(** C34: the token bucket limits every client.  Over any sequence of requests from
    any clients at non-decreasing times, every request is answered, and the
    tokens granted to one client never exceed the burst [max_tokens] plus one
    per refill interval that passed since the first request: neither the 32-bit
    arithmetic of the refill nor other clients' requests give it more. *)
Theorem token_bucket_bound max_tokens interval qs t0 client :
  u32 max_tokens -> 0 < interval -> 0 < t0 -> timed t0 qs ->
  exists bs r, serve qs (make max_tokens interval) = Some (bs, r) /\ length bs = length qs /\
    granted client qs bs <= max_tokens + (last_time t0 qs - t0) / (interval * 1000000).
Proof.
  intros Hm Hi Ht Hq.
  destruct (serve_ok qs t0 t0 client 0 (make max_tokens interval)) as (bs & r & Hs & Hl & Hir & Hmr & Hc);
    [done..|by unfold covered; cbn [make buckets_]; rewrite lookup_empty|]. exists bs, r. split; [done|]. split; [done|].
  assert (t0 <= last_time t0 qs) as Hlast by by apply last_time_le.
  unfold covered, period in Hc. rewrite Hir Hmr in Hc. cbn [make max_tokens_ refill_interval_] in Hc.
  assert (0 < interval * 1000000) as Hp by lia.
  destruct (buckets_ r !! client) as [b|].
  - destruct Hc as (Hb & Hk & Hs'). etransitivity; [|apply Z.add_le_mono_l, (Z.div_le_mono (last_refill b - t0)); lia]. lia.
  - assert (0 <= (last_time t0 qs - t0) / (interval * 1000000)) by (apply Z.div_pos; lia). unfold is_u in *. lia.
Qed.

Lemma token_bucket_bound_witness :
  exists bs r, serve [mkRequest 5 [65] 1; mkRequest 6 [66] 1; mkRequest 7 [65] 1; mkRequest 8 [65] 1] (make 2 1000)
    = Some (bs, r) /\ length bs = 4%nat /\
    granted [65] [mkRequest 5 [65] 1; mkRequest 6 [66] 1; mkRequest 7 [65] 1; mkRequest 8 [65] 1] bs <= 2.
Proof.
  apply (token_bucket_bound 2 1000
    [mkRequest 5 [65] 1; mkRequest 6 [66] 1; mkRequest 7 [65] 1; mkRequest 8 [65] 1] 5 [65]);
    [split; done|lia|lia|].
  cbn [timed at_time wanted]. unfold is_u. word_consts. lia.
Defined.
End RateLimiterClaims.

(** ** The authenticated broadcast *)

Module BroadcastClaims.
Import AuthenticatedUdpBroadcast.
#[local] Opaque le_encode BUFFER.

(** On a fresh buffer [write] is [append]. *)
Lemma write_init N src :
  Z.of_nat (length src) < 2 ^ 63 -> (length src <= N)%nat ->
  FixedSizeBuffer.write N src (Z.of_nat (length src)) (FixedSizeBuffer.init N)
    = FixedSizeBuffer.append N src (Z.of_nat (length src)) (FixedSizeBuffer.init N).
Proof.
  intros Hs Hfit. unfold FixedSizeBuffer.write, FixedSizeBuffer.append. cbn [FixedSizeBuffer.init FixedSizeBuffer.used_size_].
  rewrite Z.add_0_l wrap_small; [change (2 ^ 63) with 9223372036854775808 in Hs; u_lia|].
  by rewrite (proj2 (Z.ltb_ge _ _)); [lia|].
Qed.

Lemma buffer_init_wf N : FixedSizeBuffer.wf N (FixedSizeBuffer.init N).
Proof. split; [apply length_replicate|simpl; lia]. Qed.

Lemma used_size_contents N b :
  FixedSizeBuffer.wf N b -> FixedSizeBuffer.used_size_ b = Z.of_nat (length (FixedSizeBuffer.contents b)).
Proof. intros [Hl Hu]. unfold FixedSizeBuffer.contents. rewrite length_take. lia. Qed.

(** Three parts that fit are laid out one behind the other. *)
Lemma fill_buffer N (x y z : list Z) :
  Z.of_nat N < 2 ^ 32 -> (length x + length y + length z <= N)%nat ->
  exists b, (let! b := FixedSizeBuffer.write N x (Z.of_nat (length x)) (FixedSizeBuffer.init N) in
     let! b := FixedSizeBuffer.append N y (Z.of_nat (length y)) b in
     FixedSizeBuffer.append N z (Z.of_nat (length z)) b) = Done b /\
    FixedSizeBuffer.contents b = x ++ y ++ z.
Proof.
  intros HN Hfit. change (2 ^ 32) with 4294967296 in HN.
  assert (Z.of_nat N < 2 ^ 63) as HN' by (change (2 ^ 63) with 9223372036854775808; lia).
  assert (forall l : list Z, (length l <= N)%nat -> Z.of_nat (length l) < 2 ^ 63) as Hlen.
  { intros l Hl. lia. }
  rewrite write_init; [apply Hlen; lia|lia|].
  destruct (FixedSizeBufferFacts.append_done N x (FixedSizeBuffer.init N)) as (b1 & -> & Hw1 & Hc1);
    [apply buffer_init_wf|done|apply Hlen; lia|simpl; lia|]. simpl.
  pose proof (used_size_contents N b1 Hw1) as Hu1. rewrite Hc1 length_app /= in Hu1.
  destruct (FixedSizeBufferFacts.append_done N y b1) as (b2 & -> & Hw2 & Hc2); [done|done|apply Hlen; lia|lia|]. simpl.
  pose proof (used_size_contents N b2 Hw2) as Hu2. rewrite Hc2 Hc1 !length_app /= in Hu2.
  destruct (FixedSizeBufferFacts.append_done N z b2) as (b3 & -> & Hw3 & Hc3); [done|done|apply Hlen; lia|lia|]. simpl.
  exists b3. split; [done|]. by rewrite Hc3 Hc2 Hc1 -!app_assoc.
Qed.

Section broadcast.
Variable hmac : list Z -> list Z -> option (list Z).
(** A code has at most [EVP_MAX_MD_SIZE] bytes. *)
Hypothesis hmac_size_bound : forall k d mac, hmac k d = Some mac -> (length mac <= 64)%nat.
#[local] Set Default Proof Using "Type*".

Definition datagram (sequence : Z) (padding data mac : list Z) : list Z :=
  encode_auth sequence (Z.of_nat (length mac)) padding ++ data ++ mac.

Lemma length_encode_auth s h padding : length padding = 4%nat -> length (encode_auth s h padding) = 16%nat.
Proof. intros Hp. unfold encode_auth. by rewrite !length_app !length_le_encode Hp. Qed.

(** What the receiver decides about a datagram of this shape. *)
Lemma verify_datagram sequence padding data mac u :
  length padding = 4%nat -> (length mac <= 64)%nat ->
  verify_message_authenticity hmac (Some (datagram sequence padding data mac)) u =
    match hmac (key_bytes u) data with
    | None => err SYSTEM_CORRUPTED_STATE
    | Some computed => Value (bool_decide (computed = mac))
    end.
Proof.
  intros Hp Hm. unfold verify_message_authenticity, datagram, sizeof_AuthenticatedMessage, compute_hmac.
  pose proof (length_encode_auth sequence (Z.of_nat (length mac)) padding Hp) as He.
  assert (field (encode_auth sequence (Z.of_nat (length mac)) padding ++ data ++ mac) 8 4 = Z.of_nat (length mac)) as ->.
  { unfold encode_auth. rewrite -!app_assoc. rewrite field_skip; [by rewrite length_le_encode; lia|].
    rewrite length_le_encode. apply field_here. change (256 ^ Z.of_nat 4) with 4294967296. lia. }
  rewrite length_app He length_app. rewrite (proj2 (Z.ltb_ge _ _)); [lia|]. rewrite (proj2 (Z.ltb_ge _ _)); [lia|].
  rewrite (drop_app_length' _ _ 16); [done|].
  replace (Z.to_nat _) with (length data) by lia.
  rewrite take_app_length drop_app_length.
  destruct (hmac (key_bytes u) data) as [computed|]; [|done].
  destruct (decide (length computed = length mac)) as [Hl|Hl].
  - rewrite Hl Z.eqb_refl /= take_ge //.
  - rewrite (proj2 (Z.eqb_neq _ _)) /=; [lia|]. rewrite bool_decide_false //. by intros ->.
Qed.

Lemma send_datagram data padding env mac u :
  length padding = 4%nat -> hmac (key_bytes u) data = Some mac ->
  16 + Z.of_nat (length data) + Z.of_nat (length mac) <= 8192 ->
  send_authenticated_message hmac data padding env u =
    let u' := mk (config_ u) (sequence_number_ u +₆₄ 1) in
    let sent := datagram (sequence_number_ u) padding data mac in
    Done (if socket_ok env
          then (if sendto_ok env then Value tt else err NETWORK_CONNECTION_FAILED, Some sent, u')
          else (err NETWORK_CONNECTION_FAILED, None, u')).
Proof.
  intros Hp Hmac Hfit. pose proof (hmac_size_bound _ _ _ Hmac) as Hm.
  assert (Z.of_nat BUFFER = 8192) as HB by done.
  unfold send_authenticated_message, compute_hmac. rewrite Hmac.
  pose proof (length_encode_auth (sequence_number_ u) (Z.of_nat (length mac)) padding Hp) as He.
  rewrite HB. change (Z.of_nat sizeof_AuthenticatedMessage) with (Z.of_nat 16).
  rewrite wrap_add_l (wrap_small 64 (_ + _ + _)); [u_lia|]. rewrite (wrap_small 32 (Z.of_nat _)); [u_lia|].
  rewrite (proj2 (Z.ltb_ge _ _)); [lia|].
  assert (forall A (k : FixedSizeBuffer.t -> outcome A) x y z,
    (let! b := FixedSizeBuffer.write BUFFER x (Z.of_nat (length x)) (FixedSizeBuffer.init BUFFER) in
     let! b := FixedSizeBuffer.append BUFFER y (Z.of_nat (length y)) b in
     let! b := FixedSizeBuffer.append BUFFER z (Z.of_nat (length z)) b in k b) =
    let! b := (let! b := FixedSizeBuffer.write BUFFER x (Z.of_nat (length x)) (FixedSizeBuffer.init BUFFER) in
     let! b := FixedSizeBuffer.append BUFFER y (Z.of_nat (length y)) b in
     FixedSizeBuffer.append BUFFER z (Z.of_nat (length z)) b) in k b) as Hassoc.
  { intros. destruct (FixedSizeBuffer.write _ _ _ _) as [b|?|]; [simpl|done..].
    by destruct (FixedSizeBuffer.append _ _ _ b). }
  rewrite -{1}He Hassoc He.
  destruct (fill_buffer BUFFER (encode_auth (sequence_number_ u) (Z.of_nat (length mac)) padding) data mac)
    as (b & Hb & Hc); [rewrite HB; done|rewrite He; lia|].
  rewrite He in Hb. rewrite Hb. simpl. rewrite Hc. by destruct (socket_ok env), (sendto_ok env).
Qed.

(** A market data broadcast authenticates itself.  A payload that fits is
    sent as header, payload and code, and the receiver accepts exactly the
    datagrams whose code is the code of their payload under the shared key; the
    sequence number and the padding are not covered, so the same payload is
    accepted under every other sequence number (a replay). *)
Theorem broadcast_authenticated data padding mac u :
  length padding = 4%nat -> hmac (key_bytes u) data = Some mac ->
  16 + Z.of_nat (length data) + Z.of_nat (length mac) <= 8192 ->
  let sent := datagram (sequence_number_ u) padding data mac in
  let u' := mk (config_ u) (sequence_number_ u +₆₄ 1) in
  send_authenticated_message hmac data padding (mkSocketEnv true true) u = Done (Value tt, Some sent, u') /\
  verify_message_authenticity hmac (Some sent) u' = Value true /\
  (forall sequence padding', length padding' = 4%nat ->
     verify_message_authenticity hmac (Some (datagram sequence padding' data mac)) u' = Value true) /\
  (forall sequence padding' data' mac', length padding' = 4%nat -> (length mac' <= 64)%nat ->
     verify_message_authenticity hmac (Some (datagram sequence padding' data' mac')) u' = Value true
       <-> hmac (key_bytes u) data' = Some mac').
Proof.
  intros Hp Hmac Hfit sent u'. pose proof (hmac_size_bound _ _ _ Hmac) as Hm.
  assert (forall sequence padding' data' mac', length padding' = 4%nat -> (length mac' <= 64)%nat ->
     verify_message_authenticity hmac (Some (datagram sequence padding' data' mac')) u' = Value true
       <-> hmac (key_bytes u) data' = Some mac') as Hiff.
  { intros sq pd d' m' Hpd Hm'. rewrite (verify_datagram sq pd d' m' u' Hpd Hm').
    change (key_bytes u') with (key_bytes u). destruct (hmac (key_bytes u) d') as [c|]; [|done].
    split; [intros [= ->%bool_decide_eq_true]|intros [= ->]; rewrite bool_decide_true]; done. }
  split_and!; [|by apply Hiff|by intros; apply Hiff|done].
  by rewrite (send_datagram data padding (mkSocketEnv true true) mac u Hp Hmac Hfit).
Qed.
End broadcast.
::::::
Exercise aim
Your response should be the lines above from the first to the one containing "arithmetic of the", inclusive, each given exactly.

Answer for this exercise
(** C34: the token bucket limits every client.  Over any sequence of requests from
    any clients at non-decreasing times, every request is answered, and the
    tokens granted to one client never exceed the burst [max_tokens] plus one
    per refill interval that passed since the first request: neither the 32-bit
    arithmetic of the refill nor other clients' requests give it more. *)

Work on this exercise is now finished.